- Born: May 13, 1914 Budapest, Austria-Hungary
- Died: February 11, 2008 (aged 93) St. Louis, Missouri
- Education: Royal Hungarian Technological University
- Awards: Richard E. Bellman Control Heritage Award (1986)
- Scientific career
- Fields: Control theory
- Workplaces: Washington University in St. Louis (1956–2008) Missouri University of Science and Technology
- Notable students: Michael Wendl

= John Zaborszky =

Hungarian control theorist (1914–2008)

John Zaborszky (May 13, 1914 – February 11, 2008) was a noted Hungarian-born applied mathematician and a professor in the Department of systems science and mathematics, Washington University in St. Louis. He received the Richard E. Bellman Control Heritage Award in 1986. He was elected to the National Academy of Engineering in 1984.

==Biography==

Zaborszky earned a master's degree and PhD in 1937 and 1943, respectively, "under auspices of the Regent of Hungary" from the Technical University of Budapest.
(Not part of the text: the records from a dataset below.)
(** Taking the last answer of one sub command. *)
Lemma holds_answers_take p i subs k sub :
  holds_answers (p ++ [i]) subs -> subs !! k = Some sub -> c_slot_num sub = f i ->
  c_reply sub = Some (REDIS_REPLY_ARRAY ((ans <$> filter (fun j => f j = f i) p) ++ [ans i])) /\
  holds_answers p (<[k := set_reply sub (Some (REDIS_REPLY_ARRAY (ans <$> filter (fun j => f j = f i) p)))]> subs).
Proof.
  intros [Hs Ha] Hk Hf. rewrite Forall_lookup in Ha. split.
  { rewrite (Ha k sub Hk), Hf, filter_app, fmap_app, filter_cons, decide_True by done. done. }
  split.
  - rewrite list_fmap_insert. cbn [c_slot_num set_reply]. rewrite list_insert_id; [done|].
    by rewrite list_lookup_fmap, Hk.
  - apply Forall_lookup. intros k' c Hc. destruct (decide (k = k')) as [<-|Hne].
    + rewrite list_lookup_insert_eq in Hc by (by eapply lookup_lt_Some). injection Hc as <-. cbn. by rewrite Hf.
    + rewrite list_lookup_insert_ne in Hc by done. rewrite (Ha k' c Hc), filter_app, filter_cons, filter_nil.
      rewrite decide_False, app_nil_r; [done|]. intros E. apply Hne. rewrite <- Hs in Hnd.
      apply (NoDup_lookup _ _ _ (f i) Hnd); rewrite list_lookup_fmap; [by rewrite Hk; cbn; rewrite Hf|].
      by rewrite Hc, E.
Qed.
Definition two (nf nt : redisClusterNode) st : cstate W := upd_heap (<[t := nt]>) (upd_heap (<[f := nf]>) st).

Lemma two_start st nf nt : s_heap st !! f = Some nf -> s_heap st !! t = Some nt -> st = two nf nt st.
Proof.
  intros Hf Ht. unfold two, upd_heap. cbn. rewrite (insert_id _ f) by done. rewrite insert_id by done. by destruct st.
Qed.
Lemma two_get_f {A} (k : redisClusterNode -> G (cstate W) L A) nf nt st :
  (get_node f ≫= k) (two nf nt st) = k nf (two nf nt st).
Proof. unfold mbind, g_bind, get_node, two. cbn. by rewrite lookup_insert_ne, lookup_insert_eq. Qed.
Lemma two_get_t {A} (k : redisClusterNode -> G (cstate W) L A) nf nt st :
  (get_node t ≫= k) (two nf nt st) = k nt (two nf nt st).
Proof. unfold mbind, g_bind, get_node, two. cbn. by rewrite lookup_insert_eq. Qed.
Lemma two_put_f {A} g (k : () -> G (cstate W) L A) nf nt st :
  (put_node f g ≫= k) (two nf nt st) = k () (two (g nf) nt st).
Proof.
  unfold two. erewrite gbind_normal; [|apply put_node_ok; cbn; by rewrite lookup_insert_ne, lookup_insert_eq].
  f_equal. unfold upd_heap. cbn. f_equal. rewrite insert_insert_ne by done. by rewrite insert_insert_eq.
Qed.
Lemma two_put_t {A} g (k : () -> G (cstate W) L A) nf nt st :
  (put_node t g ≫= k) (two nf nt st) = k () (two nf (g nt) st).
Proof.
  unfold two. erewrite gbind_normal; [|apply put_node_ok; cbn; by rewrite lookup_insert_eq].
  f_equal. unfold upd_heap. cbn. f_equal. by rewrite insert_insert_eq.
Qed.
Lemma two_world {A} g (k : () -> G (cstate W) L A) nf nt st :
  (world g ≫= k) (two nf nt st) = k () (two nf nt (upd_world g st)).
Proof. done. Qed.

Lemma two_swapped st nf nt w : s_heap st !! f = Some nf -> s_heap st !! t = Some nt ->
  two (taken nf nt) (given nf nt) (upd_world w st) = with_heap (swap_heap f t (s_heap st)) (w (s_world st)) st.
Proof. intros Hf Ht. unfold swap_heap. by rewrite Hf, Ht. Qed.
End Two.

Lemma gbind_ret_r {A} (m : G (cstate W) L A) st : (m ≫= (fun a => mret a)) st = m st.
Proof. unfold mbind, g_bind. by destruct (m st) as [s' []]. Qed.

Lemma swap_ctx_ok st f t nf nt : f ≠ t -> s_heap st !! f = Some nf -> s_heap st !! t = Some nt ->
  exists w, swap_ctx (L := L) f t st = (with_heap (swap_heap f t (s_heap st)) w st, Normal ()).
Proof.
  intros Hne Hf Ht. pose proof (two_swapped f t st nf nt) as Hs.
  enough (exists g, swap_ctx (L := L) f t (two f t nf nt st) = (two f t (taken nf nt) (given nf nt) (upd_world g st), Normal ())) as [g Hg].
  { exists (g (s_world st)). rewrite <- (two_start f t st nf nt Hf Ht), Hs in Hg by done. done. }
  clear Hs. rewrite <- (gbind_ret_r (swap_ctx f t)). unfold swap_ctx, taken, given. rewrite !gbind_assoc, (two_get_f f t Hne).
  destruct nf as [nm ad ho po ro fa con acon la sl sv mi im]. destruct con as [c|]; destruct acon as [ac|];
    cbn [or_else and_then n_con n_acon].
  all: destruct nt as [nm' ad' ho' po' ro' fa' con' acon' la' sl' sv' mi' im'];
    repeat (first [rewrite gbind_assoc | rewrite (two_get_f f t Hne) | rewrite (two_get_t f t) | rewrite (two_put_f f t Hne)
      | rewrite (two_put_t f t) | rewrite (two_world f t) | rewrite gbind_ret]; cbn [n_con n_acon n_set_con]).
  - destruct acon' as [ac'|]; [exists (fun w => set_acon_data (set_acon_data w ac (Some t)) ac' (Some f))|
      exists (fun w => set_acon_data w ac (Some t))]; by rewrite gbind_ret_r.
  - by exists id; destruct st.
  - destruct acon' as [ac'|]; [exists (fun w => set_acon_data (set_acon_data w ac (Some t)) ac' (Some f))|
      exists (fun w => set_acon_data w ac (Some t))]; by rewrite gbind_ret_r.
  - by exists id; destruct st.
Qed.
End Swap.

(** What [cluster_nodes_swap_ctx] needs: the entries are new nodes under their own
    addresses, the old nodes are others, each under one address. *)
Record swappable (h : nheap) (old : gmap bytes loc) (es : list (bytes * loc)) : Prop := {
  sw_keys : NoDup es.*1;
  sw_nodes : NoDup es.*2;
  sw_addr : Forall (fun e => exists nt, h !! e.2 = Some nt /\ n_addr nt = Some e.1) es;
  sw_old : forall k f, old !! k = Some f -> is_Some (h !! f) /\ f ∉ es.*2;
  sw_inj : forall k k' f, old !! k = Some f -> old !! k' = Some f -> k = k'
}.

Lemma swap_all_other old es : forall h p, p ∉ es.*2 -> (forall k f, k ∈ es.*1 -> old !! k = Some f -> p ≠ f) ->
  swap_all old es h !! p = h !! p.
Proof.
  induction es as [|[k t] es IH]; intros h p Hp Hk; [done|]. cbn [swap_all].
  cbn in Hp. apply not_elem_of_cons in Hp as [Hpt Hp].
  rewrite IH; [|done|intros k' f Hk'; apply Hk; by right].
  destruct (old !! k) as [f|] eqn:Ef; [|done]. apply swap_heap_other; [|done]. apply (Hk k); [left|done].
Qed.

Lemma swap_all_erase old es : forall h, (forall k f, old !! k = Some f -> f ∉ es.*2) ->
  erase_conns <$> swap_all old es h = erase_conns <$> h.
Proof.
  induction es as [|[k t] es IH]; intros h Ho; [done|]. cbn [swap_all]. rewrite IH.
  - destruct (old !! k) as [f|] eqn:Ef; [|done]. apply swap_heap_erase. intros ->. apply (Ho k t Ef). left.
  - intros k' f Hf Hin. apply (Ho k' f Hf). by right.
Qed.

Lemma swappable_tail h h' old k t es : swappable h old ((k, t) :: es) -> erase_conns <$> h' = erase_conns <$> h ->
  swappable h' old es.
Proof.
  intros [H1 H2 H3 H4 H5] E. cbn in *. apply NoDup_cons in H1 as [_ H1]. apply NoDup_cons in H2 as [_ H2].
  apply Forall_cons in H3 as [_ H3]. split; try done.
  - apply (Forall_impl _ _ _ H3). intros [k' t'] (nt & Ht & Ha). pose proof (erase_lookup _ _ t' E) as Hl.
    cbn in *. rewrite Ht in Hl. destruct (h' !! t') as [nt'|]; [|done]. exists nt'. split; [done|].
    apply (f_equal (fmap n_addr)) in Hl. injection Hl as ->. done.
  - intros k' f Hf. destruct (H4 k' f Hf) as [[nf Hnf] Hn]. split.
    + pose proof (erase_lookup _ _ f E) as Hl. rewrite Hnf in Hl. destruct (h' !! f); [by eexists|done].
    + intros Hin. apply Hn. by right.
Qed.

Lemma swap_step_erase h old k t es : swappable h old ((k, t) :: es) ->
  erase_conns <$> (match old !! k with Some f => swap_heap f t h | None => h end) = erase_conns <$> h.
Proof.
  intros Hs. destruct (old !! k) as [f|] eqn:Ef; [|done]. apply swap_heap_erase. intros ->.
  destruct (sw_old _ _ _ Hs k t Ef) as [_ Hn]. apply Hn. left.
Qed.

(** Each new node ends with the connections of the old node of its address. *)
Lemma swap_all_new old es : forall h k t nt, swappable h old es -> (k, t) ∈ es -> h !! t = Some nt ->
  swap_all old es h !! t = Some (match old !! k ≫= (fun f => h !! f) with Some nf => given nf nt | None => nt end).
Proof.
  induction es as [|[k0 t0] es IH]; intros h k t nt Hs Hin Ht; [by apply elem_of_nil in Hin|].
  pose proof (swappable_tail _ _ _ _ _ _ Hs (swap_step_erase _ _ _ _ _ Hs)) as Hs'. pose proof Hs as [H1 H2 _ H4 H5].
  cbn [swap_all]. cbn in H1, H2, H4. apply NoDup_cons in H1 as [Hk0 H1]. apply NoDup_cons in H2 as [Ht0 H2].
  apply elem_of_cons in Hin as [[= -> ->]|Hin].
  - rewrite swap_all_other; [|done|].
    + destruct (old !! k0) as [f|] eqn:Ef; [|done]. cbn [mbind option_bind]. unfold swap_heap. rewrite Ht.
      destruct (h !! f) as [nf|]; [|done]. by rewrite lookup_insert_eq.
    + intros k' f Hk' Hf ->. destruct (H4 k' f Hf) as [_ Hn]. apply Hn. left.
  - assert (Hke : k ∈ es.*1) by (apply list_elem_of_fmap; by exists (k, t)).
    assert (Hte : t ∈ es.*2) by (apply list_elem_of_fmap; by exists (k, t)).
    assert (Hkeep : forall p, p ≠ t0 -> (forall f, old !! k0 = Some f -> p ≠ f) ->
      (match old !! k0 with Some f => swap_heap f t0 h | None => h end) !! p = h !! p).
    { intros p Hp Hf. destruct (old !! k0) as [f|]; [|done]. apply swap_heap_other; [by apply Hf|done]. }
    rewrite (IH _ k t nt Hs' Hin).
    + f_equal. destruct (old !! k) as [f|] eqn:Ef; [|done]. cbn [mbind option_bind]. rewrite Hkeep; [done| |].
      * intros ->. destruct (H4 k t0 Ef) as [_ Hn]. apply Hn. left.
      * intros f' Hf' ->. by rewrite (H5 k k0 f' Ef Hf') in Hke.
    + rewrite Hkeep; [done| |].
      * by intros ->.
      * intros f Hf ->. destruct (H4 k0 f Hf) as [_ Hn]. apply Hn. by right.
Qed.

Section SwapLoop.
Context {W : Type} `{HiredisOps W} {sds : SdsOps} {L : Type}.
Implicit Types (st : cstate W).

Lemma swap_ctx_loop_ok (d : dict bytes loc) es : nodes_ok (W := W) d -> forall st, swappable (s_heap st) (to_map d) es ->
  exists w, swap_ctx_loop (L := L) d es st = (with_heap (swap_all (to_map d) es (s_heap st)) w st, Normal ()).
Proof.
  intros Hd. induction es as [|[k t] es IH]; intros st Hs.
  { exists (s_world st). cbn. by rewrite with_heap_id. }
  cbn [swap_ctx_loop swap_all]. pose proof (sw_addr _ _ _ Hs) as ((nt & Ht & Ha) & _)%Forall_cons. cbn in Ht, Ha.
  erewrite gbind_normal; [|unfold get_node; rewrite Ht; reflexivity]. rewrite Ha. cbn [gdef]. rewrite gbind_ret.
  rewrite (gbind_normal _ _ _ _ _ (m_dictFind_ok st d k Hd)).
  pose proof (swap_step_erase _ _ _ _ _ Hs) as He. pose proof (swappable_tail _ _ _ _ _ _ Hs He) as Hs'.
  destruct (to_map d !! k) as [f|] eqn:Ef.
  - destruct (sw_old _ _ _ Hs k f Ef) as [[nf Hf] Hn].
    destruct (swap_ctx_ok (L := L) st f t nf nt) as [w Hw]; [intros ->; apply Hn; left|done|done|].
    rewrite (gbind_normal _ _ _ _ _ Hw). destruct (IH (with_heap (swap_heap f t (s_heap st)) w st) Hs') as [w' Hw'].
    exists w'. by rewrite Hw'.
  - rewrite gbind_ret. by apply IH.
Qed.
End SwapLoop.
He continued as a docent at that institution and was chief engineer of the city's municipal power system before emigrating to the United States in 1947. He was an assistant professor at UMR and in 1954 moved to St. Louis to join Washington University. In 1974, he founded and was first chairman of the Systems Science Department. He was the 1970 President of the IEEE Control Systems Society and he received its Distinguished Member Award in 1983. He was an IEEE Fellow and was elected to Eta Kappa Nu (ΗΚΝ).